When looking at a daily toll of victims, there were over 200 killed on August 18, 1862 whereas there were about 235 soldiers killed with General George Custer at the Battle of the Little Big Horn on June 25, 1876. There were only up to six Dakota who were killed on August 18, 1862 in Minnesota. It was a massacre, with the Dakota targeting men, women and children.
http://www.dakotavictims1862.com/Family_and_Friends_of_Dakota_Uprising/Causes,_Significance_%26_Facts.htmlI'm not saying that there were not reasons that the Dakota Sioux went to war, but nobody denies they were the aggressors or that the deaths were skewed all on the side of the white settlers.
This is the largest US Indian war with the most casualties. The second largest is the combined Cheyenne and Lakota Sioux conflict at Little Bighorn, where US General Custer bought it.

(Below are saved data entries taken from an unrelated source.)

(** A stand-in for the text of the float: it is the right one for a
    quotient without remainder below 10^16 only.  The examples divide by
    nothing else than zero. *)
Definition truediv_text (a b : Z) : Calculator.result Calculator.text :=
  Calculator.Ok (Calculator.numeral (a / b) ++ Calculator.lit ".0")%list.

(** A clock. *)
Definition datetime (_ : Calculator.text) : Calculator.result Calculator.text :=
  Calculator.Ok (Calculator.lit "noon").

(** A clock that is out of order. *)
Definition no_datetime (_ : Calculator.text) : Calculator.result Calculator.text :=
  Calculator.Err (Calculator.ToolError "no clock").

Definition fns : Calculator.tools :=
  Calculator.own_tools decimal int_max_str_digits truediv_text datetime.

Definition uid : Calculator.text := Calculator.lit "1b4e28ba".

(** A number of 4301 digits. *)
Definition long_number : Calculator.text := repeat 49%N 4301.

End Desk.

(** ** Sanity checks on concrete runs *)

Example scenario_A_loads :
  MCPToolConfig.init Echo.scenario_A = Return Echo.stdio_config.
Proof. reflexivity. Qed.

Example scenario_A_setup :
  exists fi,
    mcp_tool Echo.reachable Echo.stdio_config =
      ([EvEnter (MCPStdioClient (Some "tool-server") (Some ["--mode"; "x"]) None);
        EvGetTool "echo";
        EvLogInfo "echo" "tool-server --mode x"], Return fi)
    /\ fi_input_schema fi = ["text"]
    /\ single_fn fi None [("text", VStr "hi")] =
         ([EvValidate ["text"] [("text", VStr "hi")];
           EvACall Echo.tool [("text", VStr "hi")]], Return "hi").
Proof. eexists. split; [reflexivity | split; reflexivity]. Qed.

Example invalid_kwargs_contained :
  _response_fn Echo.reachable (Echo.sse_config true) Echo.tool None [("txt", VStr "hi")] =
    ([EvValidate ["text"] [("txt", VStr "hi")];
      EvLogWarning "echo" false [("txt", VStr "hi")]],
     Return "text: Field required").
Proof. reflexivity. Qed.

Example invalid_kwargs_raised :
  _response_fn Echo.reachable (Echo.sse_config false) Echo.tool None [("txt", VStr "hi")] =
    ([EvValidate ["text"] [("txt", VStr "hi")]],
     Raise (mkExn ValidationError "text: Field required")).
Proof. reflexivity. Qed.

(** ** Configuration validation *)

Ltac by_cases_on_config c :=
  destruct c as [srv u ttype cmd a e nm d re];
  destruct srv, u, cmd, a, e; simpl in *.

Ltac config_raises := eexists; reflexivity.

Lemma stdio_not_http (s : string) :
  (s =? "streamable-http") || (s =? "sse") = true -> (s =? "stdio") = false.
Proof.
  intros Hs. apply orb_true_iff in Hs.
  destruct Hs as [Hs | Hs]; apply String.eqb_eq in Hs; subst s; reflexivity.
Qed.

Lemma server_ref_with_inline_rejected (c : MCPToolConfig.t) :
  MCPToolConfig.server c <> None -> any_inline_field c = true ->
  config_error (MCPToolConfig.model_post_init c).
Proof.
  unfold any_inline_field, config_error.
  by_cases_on_config c; intros; try discriminate; try congruence; config_raises.
Qed.

(** C4. A configuration with neither a server reference nor an inline
    transport field is rejected with a [ValueError]; so is one with both a
    server reference and an inline transport field; and an accepted
    configuration has exactly one of the two sources. *)
Theorem config_exactly_one_source (c : MCPToolConfig.t) :
  (MCPToolConfig.server c = None -> any_inline_field c = false ->
     config_error (MCPToolConfig.model_post_init c))
  /\ (MCPToolConfig.server c <> None -> any_inline_field c = true ->
     config_error (MCPToolConfig.model_post_init c))
  /\ (MCPToolConfig.model_post_init c = Return tt ->
     xorb (is_not_None (MCPToolConfig.server c)) (any_inline_field c) = true).
Proof.
  unfold any_inline_field, config_error.
  by_cases_on_config c; repeat split; intros;
    try discriminate; try congruence; try reflexivity; try config_raises.
Qed.

Lemma config_exactly_one_source_witness :
  config_error (MCPToolConfig.model_post_init
    (MCPToolConfig.mk None None "sse" None None None "echo" None true))
  /\ config_error (MCPToolConfig.model_post_init
    (MCPToolConfig.mk (Some "local") None "sse" None (Some ["-v"]) None "echo" None true))
  /\ xorb (is_not_None (MCPToolConfig.server Echo.stdio_config))
          (any_inline_field Echo.stdio_config) = true.
Proof.
  split; [| split].
  - apply (proj1 (config_exactly_one_source
      (MCPToolConfig.mk None None "sse" None None None "echo" None true))); reflexivity.
  - apply (proj1 (proj2 (config_exactly_one_source
      (MCPToolConfig.mk (Some "local") None "sse" None (Some ["-v"]) None "echo" None true))));
      [discriminate | reflexivity].
  - apply (proj2 (proj2 (config_exactly_one_source Echo.stdio_config))); reflexivity.
Defined.

(** C6. A direct configuration for the ["sse"] or ["streamable-http"]
    transport is rejected with a [ValueError] when [command], [args] or
    [env] is set, and when [url] is absent or empty; scenario B is such a
    configuration. *)
Theorem http_config_rejected (c : MCPToolConfig.t) :
  MCPToolConfig.server c = None ->
  (MCPToolConfig.transport_type c =? "streamable-http")
    || (MCPToolConfig.transport_type c =? "sse") = true ->
  ((is_not_None (MCPToolConfig.command c) || is_not_None (MCPToolConfig.args c)
      || is_not_None (MCPToolConfig.env c) = true ->
    config_error (MCPToolConfig.model_post_init c))
   /\ (truthy_str (MCPToolConfig.url c) = false ->
    config_error (MCPToolConfig.model_post_init c)))
  /\ config_error (MCPToolConfig.init Echo.scenario_B).
Proof.
  intros Hsrv Htt. pose proof (stdio_not_http _ Htt) as Hstdio.
  unfold config_error.
  split; [| config_raises].
  unfold MCPToolConfig.model_post_init.
  destruct c as [srv u ttype cmd a e nm d re]; simpl in *; subst srv.
  split; intros Hset.
  - destruct u, cmd, a, e; simpl in *; rewrite ?Hstdio, ?Htt;
      try discriminate; config_raises.
  - destruct u as [[| ch u] |], cmd, a, e; simpl in *; rewrite ?Hstdio, ?Htt;
      try discriminate; config_raises.
Qed.

Lemma http_config_rejected_witness :
  (config_error (MCPToolConfig.model_post_init
     (MCPToolConfig.mk None (Some "http://host/mcp") "sse" None None
        (Some [("KEY", "v")]) "echo" None true))
   /\ config_error (MCPToolConfig.model_post_init
     (MCPToolConfig.mk None (Some "") "streamable-http" None None None "echo" None true)))
  /\ config_error (MCPToolConfig.init Echo.scenario_B).
Proof.
  split; [split |].
  - apply (proj1 (proj1 (http_config_rejected
      (MCPToolConfig.mk None (Some "http://host/mcp") "sse" None None
         (Some [("KEY", "v")]) "echo" None true) eq_refl eq_refl))); reflexivity.
  - apply (proj2 (proj1 (http_config_rejected
      (MCPToolConfig.mk None (Some "") "streamable-http" None None None "echo" None true)
      eq_refl eq_refl))); reflexivity.
  - apply (proj2 (http_config_rejected (Echo.sse_config true) eq_refl eq_refl)).
Defined.

(** ** Setup and invocation *)

Section Properties.

Context {Schema Model : Type} `{Pydantic Schema Model}.
Variable remote : Remote Schema.

(** *** The trace monad *)

Lemma bind_Return_inv {A B : Type} (m : M Schema A) (k : A -> M Schema B) t b :
  bind m k = (t, Return b) ->
  exists t1 a t2, m = (t1, Return a) /\ k a = (t2, Return b) /\ t = (t1 ++ t2)%list.
Proof.
  destruct m as [t1 [a | e]]; simpl; [| discriminate].
  destruct (k a) as [t2 r] eqn:Hk. intros Heq. inversion Heq; subst.
  exists t1, a, t2. auto.
Qed.

Lemma async_with_Return_inv {A : Type} client enter (body : M Schema A) t a :
  async_with client enter body = (t, Return a) ->
  exists t', body = (t', Return a) /\ enter = Return tt.
Proof.
  unfold async_with, call. destruct enter as [[] | e]; simpl; [| discriminate].
  destruct body as [t' [a' | e]]; intros Heq; inversion Heq; subst.
  exists t'. auto.
Qed.

(** *** Configuration *)

(** C5. A direct ["stdio"] configuration is rejected with a [ValueError]
    when [url] is set and when [command] is absent or empty; with no
    [url] and a non-empty [command] it is accepted, whatever [args] and
    the tool name are, and the client [mcp_tool] builds from it is the
    stdio client on that command, arguments and environment. *)
Theorem stdio_config_resolution (c : MCPToolConfig.t) :
  MCPToolConfig.server c = None ->
  MCPToolConfig.transport_type c = "stdio" ->
  (MCPToolConfig.url c <> None -> config_error (MCPToolConfig.model_post_init c))
  /\ (truthy_str (MCPToolConfig.command c) = false ->
       config_error (MCPToolConfig.model_post_init c))
  /\ (MCPToolConfig.url c = None -> truthy_str (MCPToolConfig.command c) = true ->
       MCPToolConfig.model_post_init c = Return tt
       /\ exists source,
            (tr <- resolve_transport remote c ;; init_client tr) =
            ([], Return (source,
                         MCPStdioClient (MCPToolConfig.command c) (MCPToolConfig.args c)
                                        (MCPToolConfig.env c)))).
Proof.
  intros Hsrv Htt. unfold config_error, MCPToolConfig.model_post_init, resolve_transport.
  destruct c as [srv u ttype cmd a e nm d re]; simpl in *; subst srv ttype.
  repeat split; intros.
  - destruct u; [| congruence]. destruct cmd; config_raises.
  - destruct u, cmd as [[| ch cmd] |]; simpl in *; try discriminate; config_raises.
  - subst u. destruct cmd as [[| ch cmd] |]; simpl in *; try discriminate. reflexivity.
  - subst u. eexists. reflexivity.
Qed.

(** C7. With a server reference, [mcp_tool] ends with a [ValueError],
    before any client is built, when the referenced server's
    [server_type] is not ["mcp"]; and a configuration that sets [url],
    [command], [args] or [env] next to a server reference is rejected. *)
Theorem server_reference_checked (c : MCPToolConfig.t) :
  (forall ref sc,
     MCPToolConfig.server c = Some ref ->
     get_server remote ref = Return sc ->
     MCPServerConfig.server_type sc <> "mcp" ->
     mcp_tool remote c =
       ([EvGetServer ref],
        Raise (mkExn ValueError ("Server " ++ ref ++ " is not an MCP server"))))
  /\ (MCPToolConfig.server c <> None -> any_inline_field c = true ->
       config_error (MCPToolConfig.model_post_init c)).
Proof.
  split.
  - intros ref sc Hsrv Hget Hty.
    unfold mcp_tool, resolve_transport. rewrite Hsrv. unfold call. rewrite Hget.
    apply String.eqb_neq in Hty. simpl. rewrite Hty. reflexivity.
  - apply server_ref_with_inline_rejected.
Qed.

(** *** Invocation *)

Lemma response_try_falsy tool tool_input kwargs :
  truthy_input tool_input = false ->
  response_try remote tool tool_input kwargs =
    (_ <- call (EvValidate (input_schema tool) kwargs)
               (model_validate (input_schema tool) kwargs) ;;
     call (EvACall tool kwargs) (acall remote tool kwargs)).
Proof.
  unfold response_try. destruct tool_input as [m |]; simpl; [| reflexivity].
  intros ->. reflexivity.
Qed.

Lemma response_try_truthy tool tool_input kwargs :
  truthy_input tool_input = true ->
  exists m, tool_input = Some m /\
    response_try remote tool tool_input kwargs =
      call (EvACall tool (model_dump m)) (acall remote tool (model_dump m)).
Proof.
  unfold response_try. destruct tool_input as [m |]; simpl; [| discriminate].
  intros ->. exists m. auto.
Qed.

(** What the handler does with an exception it is given. *)
Lemma response_except_outcome config tool tool_input kwargs e :
  snd (response_except config tool tool_input kwargs e) =
    if MCPToolConfig.return_exception config then Return (exn_str e) else Raise e.
Proof.
  unfold response_except.
  destruct (MCPToolConfig.return_exception config); [| reflexivity].
  destruct tool_input as [m |]; [destruct (py_bool m) |]; reflexivity.
Qed.

(** An exception of the [try] body that derives from [Exception] goes to
    the handler. *)
Lemma response_fn_failure config tool tool_input kwargs t e :
  response_try remote tool tool_input kwargs = (t, Raise e) ->
  derives_Exception (exn_class e) = true ->
  snd (_response_fn remote config tool tool_input kwargs) =
    if MCPToolConfig.return_exception config then Return (exn_str e) else Raise e.
Proof.
  intros Htry Hexc. unfold _response_fn, try_except_Exception.
  rewrite Htry, Hexc.
  rewrite <- (response_except_outcome config tool tool_input kwargs e).
  destruct (response_except config tool tool_input kwargs e). reflexivity.
Qed.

Both conflicts are probably dwarfed by the Huron Wars, aka the French and Indian Wars, but casualty numbers there are uncertain, and those conflicts were mainly in Canada.
The primary cause of the Sioux uprisings was the fact that the Sioux were attempting to transition from hunter/gatherer nomadic tribes to stationary agriculture, after the fur-bearing animal species were decimated - by firearm-bearing Sioux, in the period 1840-1860. The Indian Agents failed to both teach agriculture and to distribute interim foodstuffs, and the Winter was a harsh one.
Understand, the Indians never had a chance. They were individual tribes, not a nation. The white settlers were more numerous and were a nation with an army. But if anything won the Indian Wars, it was European microbes and European diseases. Compared to disease casualties, all of the Indian wars collectively are very minor.